= Beginning of Section =

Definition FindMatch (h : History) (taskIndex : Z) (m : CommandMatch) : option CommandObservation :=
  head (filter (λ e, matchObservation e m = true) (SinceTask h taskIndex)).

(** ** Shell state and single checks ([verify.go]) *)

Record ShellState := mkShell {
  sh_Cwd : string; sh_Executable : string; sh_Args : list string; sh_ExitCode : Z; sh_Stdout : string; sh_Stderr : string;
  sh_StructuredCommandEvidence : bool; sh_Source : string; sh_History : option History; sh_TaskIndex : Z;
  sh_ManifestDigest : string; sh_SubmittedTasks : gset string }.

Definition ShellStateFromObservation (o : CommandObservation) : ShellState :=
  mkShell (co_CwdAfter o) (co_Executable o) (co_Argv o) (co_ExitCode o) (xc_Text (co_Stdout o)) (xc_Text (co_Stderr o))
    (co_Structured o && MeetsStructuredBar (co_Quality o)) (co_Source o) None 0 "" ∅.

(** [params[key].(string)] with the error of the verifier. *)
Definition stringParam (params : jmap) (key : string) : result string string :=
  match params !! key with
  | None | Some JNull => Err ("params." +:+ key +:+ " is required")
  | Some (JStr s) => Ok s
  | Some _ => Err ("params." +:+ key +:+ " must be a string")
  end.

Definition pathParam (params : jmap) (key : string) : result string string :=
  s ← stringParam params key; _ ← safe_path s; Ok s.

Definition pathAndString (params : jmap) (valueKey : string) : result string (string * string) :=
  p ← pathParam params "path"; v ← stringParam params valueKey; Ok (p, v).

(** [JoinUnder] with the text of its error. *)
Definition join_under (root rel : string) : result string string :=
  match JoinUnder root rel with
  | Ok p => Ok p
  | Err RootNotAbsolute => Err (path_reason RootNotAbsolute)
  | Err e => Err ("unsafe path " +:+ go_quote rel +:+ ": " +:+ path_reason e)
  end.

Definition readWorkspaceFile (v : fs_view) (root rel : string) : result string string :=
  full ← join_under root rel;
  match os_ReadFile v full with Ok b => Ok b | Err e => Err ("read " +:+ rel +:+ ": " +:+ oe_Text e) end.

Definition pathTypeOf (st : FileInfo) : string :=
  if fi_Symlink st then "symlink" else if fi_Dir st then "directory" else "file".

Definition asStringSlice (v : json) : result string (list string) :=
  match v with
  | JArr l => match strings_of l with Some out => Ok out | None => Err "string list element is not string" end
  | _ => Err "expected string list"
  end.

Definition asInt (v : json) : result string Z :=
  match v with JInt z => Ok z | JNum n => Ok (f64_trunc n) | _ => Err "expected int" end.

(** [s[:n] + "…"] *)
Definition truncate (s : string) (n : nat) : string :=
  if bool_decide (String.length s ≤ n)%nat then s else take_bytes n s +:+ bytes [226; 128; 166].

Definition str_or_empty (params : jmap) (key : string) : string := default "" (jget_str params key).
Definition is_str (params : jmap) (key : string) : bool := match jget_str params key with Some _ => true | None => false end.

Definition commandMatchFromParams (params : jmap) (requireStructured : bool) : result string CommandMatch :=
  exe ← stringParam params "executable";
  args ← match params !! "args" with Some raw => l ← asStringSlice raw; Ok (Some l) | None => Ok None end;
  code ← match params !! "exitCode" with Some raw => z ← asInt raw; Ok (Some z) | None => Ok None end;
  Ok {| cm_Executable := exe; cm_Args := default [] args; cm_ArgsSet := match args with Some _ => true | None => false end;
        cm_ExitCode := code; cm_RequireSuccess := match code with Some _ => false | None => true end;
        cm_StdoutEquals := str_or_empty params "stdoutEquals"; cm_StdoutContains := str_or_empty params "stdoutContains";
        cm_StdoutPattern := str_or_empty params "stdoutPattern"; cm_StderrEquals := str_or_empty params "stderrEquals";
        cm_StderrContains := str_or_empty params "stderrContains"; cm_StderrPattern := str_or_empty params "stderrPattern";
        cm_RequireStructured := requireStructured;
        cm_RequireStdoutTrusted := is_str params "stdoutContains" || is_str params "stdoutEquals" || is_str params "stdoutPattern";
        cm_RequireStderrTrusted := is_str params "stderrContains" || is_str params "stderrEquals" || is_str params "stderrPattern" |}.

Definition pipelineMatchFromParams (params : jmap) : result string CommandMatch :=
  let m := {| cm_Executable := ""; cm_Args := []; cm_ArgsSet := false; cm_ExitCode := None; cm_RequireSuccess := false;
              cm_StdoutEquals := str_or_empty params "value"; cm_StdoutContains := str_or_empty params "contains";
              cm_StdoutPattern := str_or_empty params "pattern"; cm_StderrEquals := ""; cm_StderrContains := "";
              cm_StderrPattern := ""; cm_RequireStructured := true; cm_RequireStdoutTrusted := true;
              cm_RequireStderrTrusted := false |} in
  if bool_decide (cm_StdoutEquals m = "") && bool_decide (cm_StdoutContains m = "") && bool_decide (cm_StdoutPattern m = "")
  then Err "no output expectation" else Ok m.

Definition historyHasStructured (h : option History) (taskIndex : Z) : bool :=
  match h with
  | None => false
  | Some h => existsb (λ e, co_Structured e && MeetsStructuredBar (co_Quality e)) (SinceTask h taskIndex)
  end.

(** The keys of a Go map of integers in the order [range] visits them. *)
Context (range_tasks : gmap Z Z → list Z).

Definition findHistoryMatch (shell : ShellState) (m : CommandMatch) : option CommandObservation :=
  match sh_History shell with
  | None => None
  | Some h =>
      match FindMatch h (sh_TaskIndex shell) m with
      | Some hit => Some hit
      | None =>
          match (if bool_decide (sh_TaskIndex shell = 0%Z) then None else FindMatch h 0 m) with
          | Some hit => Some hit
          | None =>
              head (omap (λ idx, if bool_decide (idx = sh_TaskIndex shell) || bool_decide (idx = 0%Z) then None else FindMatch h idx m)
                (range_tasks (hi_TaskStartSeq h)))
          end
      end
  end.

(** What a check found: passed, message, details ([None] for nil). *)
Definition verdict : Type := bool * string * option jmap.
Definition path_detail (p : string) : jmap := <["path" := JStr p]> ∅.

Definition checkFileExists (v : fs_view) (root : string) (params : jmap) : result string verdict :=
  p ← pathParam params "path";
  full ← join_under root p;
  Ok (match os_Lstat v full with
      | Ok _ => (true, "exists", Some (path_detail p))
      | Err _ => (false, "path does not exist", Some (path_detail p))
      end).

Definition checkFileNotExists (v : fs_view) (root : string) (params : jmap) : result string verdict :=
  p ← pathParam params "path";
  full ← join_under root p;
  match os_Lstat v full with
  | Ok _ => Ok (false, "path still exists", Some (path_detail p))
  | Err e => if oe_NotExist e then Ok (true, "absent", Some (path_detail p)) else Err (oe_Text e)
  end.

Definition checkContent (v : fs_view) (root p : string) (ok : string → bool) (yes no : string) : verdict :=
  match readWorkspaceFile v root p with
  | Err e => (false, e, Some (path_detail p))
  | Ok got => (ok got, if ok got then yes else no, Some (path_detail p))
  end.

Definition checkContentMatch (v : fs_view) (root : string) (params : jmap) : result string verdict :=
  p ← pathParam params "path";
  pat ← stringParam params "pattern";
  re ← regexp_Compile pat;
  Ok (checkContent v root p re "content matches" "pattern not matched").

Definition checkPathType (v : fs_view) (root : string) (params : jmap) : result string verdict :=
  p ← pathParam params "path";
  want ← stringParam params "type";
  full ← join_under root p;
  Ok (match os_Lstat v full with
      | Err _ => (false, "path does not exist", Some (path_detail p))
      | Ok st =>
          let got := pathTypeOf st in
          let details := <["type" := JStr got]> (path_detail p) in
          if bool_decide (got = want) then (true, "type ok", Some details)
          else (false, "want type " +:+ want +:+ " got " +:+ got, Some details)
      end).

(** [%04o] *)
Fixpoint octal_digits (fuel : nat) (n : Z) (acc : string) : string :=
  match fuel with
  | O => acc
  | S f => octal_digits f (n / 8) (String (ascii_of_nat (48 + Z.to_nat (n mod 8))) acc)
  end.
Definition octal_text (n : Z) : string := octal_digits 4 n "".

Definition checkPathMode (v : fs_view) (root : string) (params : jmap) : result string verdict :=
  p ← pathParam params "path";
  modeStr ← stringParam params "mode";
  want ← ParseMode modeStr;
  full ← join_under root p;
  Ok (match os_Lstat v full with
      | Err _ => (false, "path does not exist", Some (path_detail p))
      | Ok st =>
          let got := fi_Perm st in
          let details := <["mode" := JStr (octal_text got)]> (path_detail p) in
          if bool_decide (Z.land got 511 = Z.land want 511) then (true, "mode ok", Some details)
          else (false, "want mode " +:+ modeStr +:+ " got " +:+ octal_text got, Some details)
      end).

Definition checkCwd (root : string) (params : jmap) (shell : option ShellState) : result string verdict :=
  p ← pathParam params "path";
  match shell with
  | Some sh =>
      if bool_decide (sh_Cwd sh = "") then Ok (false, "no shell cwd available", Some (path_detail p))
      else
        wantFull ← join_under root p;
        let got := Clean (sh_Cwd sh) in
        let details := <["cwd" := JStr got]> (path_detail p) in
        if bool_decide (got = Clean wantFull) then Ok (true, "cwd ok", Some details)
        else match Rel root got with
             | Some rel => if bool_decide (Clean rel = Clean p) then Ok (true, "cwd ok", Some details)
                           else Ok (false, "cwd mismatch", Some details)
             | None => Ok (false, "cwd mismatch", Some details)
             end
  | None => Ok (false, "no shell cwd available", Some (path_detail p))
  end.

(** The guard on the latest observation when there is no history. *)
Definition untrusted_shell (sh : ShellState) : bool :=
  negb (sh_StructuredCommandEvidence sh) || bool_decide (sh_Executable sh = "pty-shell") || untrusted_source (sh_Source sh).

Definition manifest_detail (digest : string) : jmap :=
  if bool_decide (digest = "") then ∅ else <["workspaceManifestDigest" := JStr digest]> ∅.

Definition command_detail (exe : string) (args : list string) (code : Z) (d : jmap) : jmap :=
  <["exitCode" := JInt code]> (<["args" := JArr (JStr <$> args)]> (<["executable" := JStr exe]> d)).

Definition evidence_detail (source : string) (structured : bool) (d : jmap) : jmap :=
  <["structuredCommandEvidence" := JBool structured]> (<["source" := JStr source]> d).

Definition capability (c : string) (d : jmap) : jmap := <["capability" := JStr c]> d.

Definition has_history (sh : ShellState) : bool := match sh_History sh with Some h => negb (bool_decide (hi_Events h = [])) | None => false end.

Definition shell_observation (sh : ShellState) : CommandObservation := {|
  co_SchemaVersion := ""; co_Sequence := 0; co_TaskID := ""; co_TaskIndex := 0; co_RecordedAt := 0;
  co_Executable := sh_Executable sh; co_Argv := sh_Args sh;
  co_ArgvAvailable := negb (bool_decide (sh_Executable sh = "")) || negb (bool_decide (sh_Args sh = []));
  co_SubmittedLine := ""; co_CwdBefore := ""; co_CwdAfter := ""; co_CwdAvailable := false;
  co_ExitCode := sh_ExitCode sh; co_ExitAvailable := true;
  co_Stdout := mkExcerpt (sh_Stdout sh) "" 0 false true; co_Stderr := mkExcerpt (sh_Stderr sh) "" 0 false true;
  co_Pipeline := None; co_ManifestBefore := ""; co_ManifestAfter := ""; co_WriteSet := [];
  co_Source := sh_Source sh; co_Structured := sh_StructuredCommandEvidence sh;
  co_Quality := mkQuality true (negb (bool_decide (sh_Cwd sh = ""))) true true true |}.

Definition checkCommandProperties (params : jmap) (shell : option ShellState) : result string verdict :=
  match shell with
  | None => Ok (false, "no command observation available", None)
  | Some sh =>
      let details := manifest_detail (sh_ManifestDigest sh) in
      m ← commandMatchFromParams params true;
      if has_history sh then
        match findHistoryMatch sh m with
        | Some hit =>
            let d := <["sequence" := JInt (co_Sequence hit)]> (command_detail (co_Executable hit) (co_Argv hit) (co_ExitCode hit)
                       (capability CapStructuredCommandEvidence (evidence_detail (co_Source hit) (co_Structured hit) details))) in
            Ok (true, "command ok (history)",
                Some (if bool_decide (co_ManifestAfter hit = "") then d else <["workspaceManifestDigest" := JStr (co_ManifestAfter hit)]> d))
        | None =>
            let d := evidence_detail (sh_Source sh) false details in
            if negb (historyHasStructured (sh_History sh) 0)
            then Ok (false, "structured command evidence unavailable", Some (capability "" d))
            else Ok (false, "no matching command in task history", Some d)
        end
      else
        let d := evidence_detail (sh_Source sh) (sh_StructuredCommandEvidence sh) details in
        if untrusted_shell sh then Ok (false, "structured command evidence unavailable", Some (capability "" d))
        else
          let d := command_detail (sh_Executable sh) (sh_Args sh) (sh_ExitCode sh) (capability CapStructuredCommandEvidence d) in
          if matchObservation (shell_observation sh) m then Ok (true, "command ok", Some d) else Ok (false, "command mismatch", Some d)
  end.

= End of Section =

→ Exercise: Reproduce only this range: the first line of the data above through the line with "Record ShellState := mkShell", both included, exactly as written.

→ Answer section:
Definition FindMatch (h : History) (taskIndex : Z) (m : CommandMatch) : option CommandObservation :=
  head (filter (λ e, matchObservation e m = true) (SinceTask h taskIndex)).

(** ** Shell state and single checks ([verify.go]) *)

Record ShellState := mkShell {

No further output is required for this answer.